Michael Gee had a nice take on this.
So what’s a commentator to do? I dunno. No city is ever short of commentators eager to shout “Rah!” for the home team, and Boston has its share. That’s demeaning as well as dull. Were I still professionally employed, I’d probably have focused on the new guys. Becoming part of an already successful football team is not an easy chore, and their stories might be of some interest to fans or even just plain folks.
I know what I wouldn’t do, though. I wouldn’t take what is a depressingly popular role among the commentariat — the pigskin concern troll. I would neither pick nits nor spend any time fretting over possible negative future events for the Pats as if I was one of those anonymous “senior Democratic aides/officials/legislators” who’re always being quoted in “Politico.” That would be demeaning, dull AND ridiculous.
Pigskin concern troll. Plenty of those around.
Back to Shaughnessy for a moment. How does this:
We try to represent the interests of the fans. – Nov 1, 2012
Reconcile with this:
Patriots fans are the most confident, arrogant, thin-skinned fans in the entire world. – Today.
Seems like a conflict to me. Or a lie.
Shaughnessy calling someone else arrogant and thin-skinned is probably the most ironic thing he has ever written.
The hype started early for this one, and you’ve probably already read all the good stuff written on this one tonight. If you missed any, you can catch up over at PatriotsLinks.com.
Here’s one from today that’s a must read:
Texans’ turn at trying to roll with Patriots – Tom E Curran looks at the Texans taking their shot at breaking through to the big stage.
He also takes aim at media members such as Shaughnessy. This seems like a direct hit:
There’s a lazy tendency around here for media types to point out that the Patriots haven’t won a Super Bowl in eight seasons, as if that’s a damning fact.
In fact, Shaughnessy used that exact argument this morning.
That “stat” – like so much of what we in the media sadly offer our consumers – is devoid of context and thought, merely a ploy to agitate when we haven’t bothered to investigate.
The current Patriots are – along with the 80s and 90s 49ers, the 60s Packers, and the 70s Steelers – the most successful organization the NFL has seen.
And there is no end in sight, especially with their 35-year-old quarterback playing better with each passing season.
Surely Curran is outing himself as a Patriots fanboy here. But what is the real reason we don’t hear more about this stretch of success that the Patriots are enjoying? Curran has a theory on that, too.

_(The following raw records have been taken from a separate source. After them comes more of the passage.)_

Lemma resolveCliJs_reads_only (resolve : jsstring -> jsstring)
  (found : option jsstring) (target : option jsstring) (p : process) :
  files (snd (Index.resolveCliJs resolve found target p)) = files p
  /\ exited (snd (Index.resolveCliJs resolve found target p)) = exited p.
Proof.
  unfold Index.resolveCliJs.
  destruct target as [[|c rest]|]; cbv zeta;
    try (destruct found as [[|d f]|]; split; reflexivity).
  destruct (existsSync (files p) (resolve (c :: rest))); split; reflexivity.
Qed.

(** X14. Whatever the arguments, the program changes no file unless the
    command is [install] or [uninstall] and a target was found, and then
    at most the target and the file of that name with [.bak] added. *)
Theorem main_touches_only_the_target
  (utf8_decode : list N -> jsstring) (utf8_encode : jsstring -> list N)
  (patch : jsstring -> option PatchResult) (resolve : jsstring -> jsstring)
  (found : option jsstring) (args : list jsstring) (p p' : process) :
  Index.main utf8_decode utf8_encode patch resolve found args p = Some p' ->
  (args !! 0 <> Some (js "install") -> args !! 0 <> Some (js "uninstall") ->
   files p' = files p)
  /\ (fst (Index.resolveCliJs resolve found (args !! 1) p) = None ->
      files p' = files p)
  /\ (forall t, fst (Index.resolveCliJs resolve found (args !! 1) p) = Some t ->
      forall q, q <> t -> q <> t ++ js ".bak" -> files p' !! q = files p !! q).
Proof.
  intros M. unfold Index.main in M. cbv zeta in M.
  assert (D : forall q, (match args !! 0 with
                         | Some (c :: rest) =>
                             Some (exit 1 (error (js "Unknown command: " ++ c :: rest)
                                             (log Index.USAGE p)))
                         | _ => Some (exit 0 (log Index.USAGE p))
                         end) = Some q -> files q = files p).
  { intros q E. destruct (args !! 0) as [[|c rest]|]; injection E as <-; reflexivity. }
  destruct (Index.resolveCliJs resolve found (args !! 1) p) as [t p1] eqn:R.
  pose proof (resolveCliJs_reads_only resolve found (args !! 1) p) as [Rf _].
  rewrite R in Rf. cbn [snd] in Rf. cbn [fst].
  assert (T : forall cmd,
             (forall path x y, cmd path x = Some y ->
                forall q, q <> path -> q <> path ++ js ".bak" ->
                          files y !! q = files x !! q) ->
             Index.on_target resolve found cmd (args !! 1) p = Some p' ->
             (t = None -> files p' = files p)
             /\ (forall t', t = Some t' ->
                 forall q, q <> t' -> q <> t' ++ js ".bak" ->
                           files p' !! q = files p !! q)).
  { intros cmd Hc O. unfold Index.on_target in O. rewrite R in O.
    destruct t as [[|c rest]|].
    - injection O as <-. split; [discriminate|]. intros t' _ q _ _. now rewrite Rf.
    - split; [discriminate|]. intros t' E q Q1 Q2. injection E as <-.
      transitivity (files p1 !! q); [exact (Hc _ _ _ O q Q1 Q2) | now rewrite Rf].
    - injection O as <-. split; [intros _; exact Rf | discriminate]. }
  assert (U : forall q, Some q = Some p' -> files q = files p ->
              (args !! 0 <> Some (js "install") ->
               args !! 0 <> Some (js "uninstall") -> files p' = files p)
              /\ (t = None -> files p' = files p)
              /\ (forall t', t = Some t' ->
                  forall q, q <> t' -> q <> t' ++ js ".bak" ->
                            files p' !! q = files p !! q)).
  { intros q E F. injection E as <-. split; [auto|]. split; [auto|].
    intros t' _ q' _ _. now rewrite F. }
  destruct (args !! 0) as [c|] eqn:A.
  2:{ apply (U (exit 0 (log Index.USAGE p))); [exact M | reflexivity]. }
  destruct (jseqb c (js "install")) eqn:E1.
  { apply jseqb_eq in E1. subst c.
    destruct (T _ (cmdInstall_frame utf8_decode utf8_encode patch) M) as [T1 T2].
    split; [intros X; now destruct X|]. split; assumption. }
  destruct (jseqb c (js "uninstall")) eqn:E2.
  { apply jseqb_eq in E2. subst c.
    destruct (T cmdUninstall) as [T1 T2]; [|exact M|].
    - intros path x y Hu q Q1 _. now apply (cmdUninstall_frame path x y).
    - split; [intros _ X; now destruct X|]. split; assumption. }
  destruct (jseqb c (js "check")) eqn:E3.
  { unfold Index.on_target in M. rewrite R in M.
    destruct t as [[|d rest]|].
    - apply (U p1); [exact M | exact Rf].
    - destruct (cmdCheck_reads_only utf8_decode patch _ _ _ M) as (F & _).
      apply (U p'); [reflexivity | congruence].
    - apply (U p1); [exact M | exact Rf]. }
  destruct (jseqb c (js "help") || jseqb c (js "--help") || jseqb c (js "-h")).
  { apply (U (log Index.USAGE p)); [exact M | reflexivity]. }
  destruct c as [|c0 rest];
    injection M as <-; (split; [auto|]; split; [auto|]); intros t' _ q' _ _; reflexivity.
Qed.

Well, the formative years of Boston media members born before 1983 was spent watching mostly talented but flawed teams that would faceplant at crucial moments. That left us sitting on the ends of our beds, pimply-faced and wondering what might have been. It made us cynical, the kind of people who walk out on a clear, spring day, look at the sky and wonder when the meteor will hit.

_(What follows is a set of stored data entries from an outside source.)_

(** * The LangGraph content pipeline of [agents/langgraph_workflow.py]

    A shallow embedding of the six-node pipeline (structure probe, program
    synthesis, in-process execution, summary, script, social copy) together
    with its entry point [run_langgraph_workflow], and the properties of the
    orchestration that the design document states about it.

    Everything outside the module is an oracle of the environment [Env]:
    the HTTP fetch and markup parse, the generation backend, the behaviour of
    the construction of the backend client, a synthesized program when it is
    run, [json.dumps] and [repr].  A Python exception that is an instance of
    [Exception], the class every guard of the module names, is a value
    [Exc msg] with [msg = str(e)]; one that is not ([SystemExit],
    [KeyboardInterrupt]) is [Exit msg] and passes every guard; a computation
    that never returns is [Hang].  Text is held as UTF-8. *)

From Stdlib Require Import String Ascii List Bool Arith ZArith Lia DecimalString.
Import ListNotations.
Local Open Scope string_scope.
Local Open Scope list_scope.

(** ** Python text primitives used by the module *)

Module Py.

Those born before 1960 are afflicted with a more virulent strain of miserable. They romanticize the 1967 Red Sox, a team that didn’t even win the friggin’ World Series, as the pinnacle of their sports-viewing lives. They remember a time when the teams they covered needed them because they were the only voice in town. Now, not so much.
They could only take so much success from one franchise before reverting to the hackneyed, sky-is-falling, “you don’t know what we know” storylines that get them to deadline and onto their next gig.
Let’s see, I identified call-outs of Shaughnessy, Steve Buckley and Ron Borges there. Speaking of those “storylines,” Curran next bit could be “ripped from the headlines.”
If the Patriots beat the Texans, the fossils will tell you it’s the outcome everyone expected anyway. If they lose, it’s comeuppance for the arrogant Patriots.
It’s neither. The Texans are trying to be successors to the Colts, the Steelers, the Ravens and the Chargers. We will find out tonight whether they may be worthy adversaries to the one AFC constant since 2001. The Patriots.
A couple of media-related columns:
What was CBS thinking? – Kirk Minihane wonders why CBS decided to show us Steelers/Chargers instead of one of the games involving of the dynamic rookie quarterbacks in Andrew Luck and Robert Griffin III.
Samantha Steele talks Ponder; NFL pregame shows talk tragedy, again – Richard Deitsch has his complete wrap of sports media commentary and news from the weekend and last week.